(5645) 1990 SP

Discovery
- Discovered by: R. H. McNaught
- Discovery site: Siding Spring Obs.
- Discovery date: 20 September 1990

Designations
- Minor planet category: Apollo · NEO

Orbital characteristics
- Epoch 4 September 2017 (JD 2458000.5)
- Uncertainty parameter 0
- Observation arc: 40.89 yr (14,935 days)
- Aphelion: 1.8798 AU
- Perihelion: 0.8302 AU
- Semi-major axis: 1.3550 AU
- Eccentricity: 0.3873
- Orbital period (sidereal): 1.58 yr (576 days)
- Mean anomaly: 339.42°
- Mean motion: 0° 37^{m} 29.64^{s} / day
- Inclination: 13.507°
- Longitude of ascending node: 45.762°
- Argument of perihelion: 48.178°
- Earth MOID: 0.0537 AU

Physical characteristics
- Dimensions: 1.648 km 1.65 km (taken) 1.668±0.018 km 1.849±0.334 km 2.20±0.74 km
- Synodic rotation period: 30.39±0.04 h
- Geometric albedo: 0.06±0.08 0.062±0.079 0.068±0.032 0.0827 0.121±0.022
- Spectral type: P · CXT · S
- Absolute magnitude (H): 16.75±0.2 (R) · 16.8 · 17.1 · 17.20±0.3 · 17.24±0.206

= (5645) 1990 SP =

Eccentric and tumbling asteroid

(5645) 1990 SP is an eccentric and tumbling asteroid, classified as a near-Earth object of the Apollo group, approximately 1.7 kilometers in diameter. It was discovered on 20 September 1990, by Scottish–Australian astronomer Robert McNaught at the Siding Spring Observatory in Canberra, Australia. Scientists have said that it has a '1 in 364 billion chance' of colliding with the Earth.

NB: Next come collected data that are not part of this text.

Definition set_vldbversion v h := VlHeader v (headersize h) (freePtr h) (eofPtr h) (allocs h) (frees h)
  (MaxVolumeId h) (totalEntries h) (IpMappedAddr h) (VolnameHash h) (VolidHash h) (SIT h) (HostAddress h)
  (ex_addr h).
Definition set_freePtr v h := VlHeader (vldbversion h) (headersize h) v (eofPtr h) (allocs h) (frees h)
  (MaxVolumeId h) (totalEntries h) (IpMappedAddr h) (VolnameHash h) (VolidHash h) (SIT h) (HostAddress h)
  (ex_addr h).
Definition set_eofPtr v h := VlHeader (vldbversion h) (headersize h) (freePtr h) v (allocs h) (frees h)
  (MaxVolumeId h) (totalEntries h) (IpMappedAddr h) (VolnameHash h) (VolidHash h) (SIT h) (HostAddress h)
  (ex_addr h).
Definition set_allocs v h := VlHeader (vldbversion h) (headersize h) (freePtr h) (eofPtr h) v (frees h)
  (MaxVolumeId h) (totalEntries h) (IpMappedAddr h) (VolnameHash h) (VolidHash h) (SIT h) (HostAddress h)
  (ex_addr h).
Definition set_frees v h := VlHeader (vldbversion h) (headersize h) (freePtr h) (eofPtr h) (allocs h) v
  (MaxVolumeId h) (totalEntries h) (IpMappedAddr h) (VolnameHash h) (VolidHash h) (SIT h) (HostAddress h)
  (ex_addr h).
Definition set_MaxVolumeId v h := VlHeader (vldbversion h) (headersize h) (freePtr h) (eofPtr h) (allocs h)
  (frees h) v (totalEntries h) (IpMappedAddr h) (VolnameHash h) (VolidHash h) (SIT h) (HostAddress h)
  (ex_addr h).
Definition set_mapped i v h := VlHeader (vldbversion h) (headersize h) (freePtr h) (eofPtr h) (allocs h)
  (frees h) (MaxVolumeId h) (totalEntries h) (<[i := v]> (IpMappedAddr h)) (VolnameHash h) (VolidHash h) (SIT h)
  (HostAddress h) (ex_addr h).
Definition set_volname i v h := VlHeader (vldbversion h) (headersize h) (freePtr h) (eofPtr h) (allocs h)
  (frees h) (MaxVolumeId h) (totalEntries h) (IpMappedAddr h) (<[i := v]> (VolnameHash h)) (VolidHash h) (SIT h)
  (HostAddress h) (ex_addr h).
Definition set_volid voltype i v h := VlHeader (vldbversion h) (headersize h) (freePtr h) (eofPtr h) (allocs h)
  (frees h) (MaxVolumeId h) (totalEntries h) (IpMappedAddr h) (VolnameHash h)
  (<[(voltype, i) := v]> (VolidHash h)) (SIT h) (HostAddress h) (ex_addr h).
Definition set_SIT v h := VlHeader (vldbversion h) (headersize h) (freePtr h) (eofPtr h) (allocs h) (frees h)
  (MaxVolumeId h) (totalEntries h) (IpMappedAddr h) (VolnameHash h) (VolidHash h) v (HostAddress h) (ex_addr h).
Definition set_host i v h := VlHeader (vldbversion h) (headersize h) (freePtr h) (eofPtr h) (allocs h) (frees h)
  (MaxVolumeId h) (totalEntries h) (IpMappedAddr h) (VolnameHash h) (VolidHash h) (SIT h)
  (<[i := v]> (HostAddress h)) (ex_addr h).
Definition set_ex i v h := VlHeader (vldbversion h) (headersize h) (freePtr h) (eofPtr h) (allocs h) (frees h)
  (MaxVolumeId h) (totalEntries h) (IpMappedAddr h) (VolnameHash h) (VolidHash h) (SIT h) (HostAddress h)
  (<[i := v]> (ex_addr h)).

== Orbit and classification ==

The asteroid orbits the Sun at a distance of 0.8–1.9 AU once every 1 years and 7 months (576 days). Its orbit has an eccentricity of 0.39 and an inclination of 14° with respect to the ecliptic.

=== Close approaches ===

This near-Earth asteroid has an Earth minimum orbit intersection distance of 0.055 AU, only slightly above the threshold minimum distance of 19.5 lunar distances (0.05 AU) to make it a potentially hazardous object. It also makes close approaches to Mars. On 14 April 1969, it passed the Red Planet at only 0.013 AU.

=== Precovery ===

Published by the Digitized Sky Survey (DSS), a first precovery was taken at the discovering observatory in 1974, extending the asteroid's observation arc by 16 years prior to its discovery.

== Physical characteristics ==

The stony S-type asteroid is also characterized as a P-type, based on post-cryogenic observations by the Spitzer Space Telescope, while observations at the NASA Infrared Telescope Facility using its SpeX instrument during a follow-up campaign of the Spitzer-observed objects between 2009 and 2012, gave it a C/X/T spectral type.

=== Rotation ===

In April 2002, Czech astronomer Petr Pravec obtained a rotational lightcurve from a photometric observations, which gave a relatively long period of 30.39±0.04 hours with a brightness variation of 0.7 in magnitude (U=2). The observations have also shown that the body is most likely in a tumbling motion.

=== Diameter and albedo ===

Estimates for the body's diameter range from 1.6 to 2.2 kilometers with an albedo for its surface between 0.06 and 0.12, according to observations made by the NEOWISE mission of NASA's Wide-field Infrared Survey Explorer and by the Spitzer Space Telescope. The Collaborative Asteroid Lightcurve Link takes the revised WISE data – an albedo of 0.0872 and a diameter of 1.65 kilometers – as the best of all available results.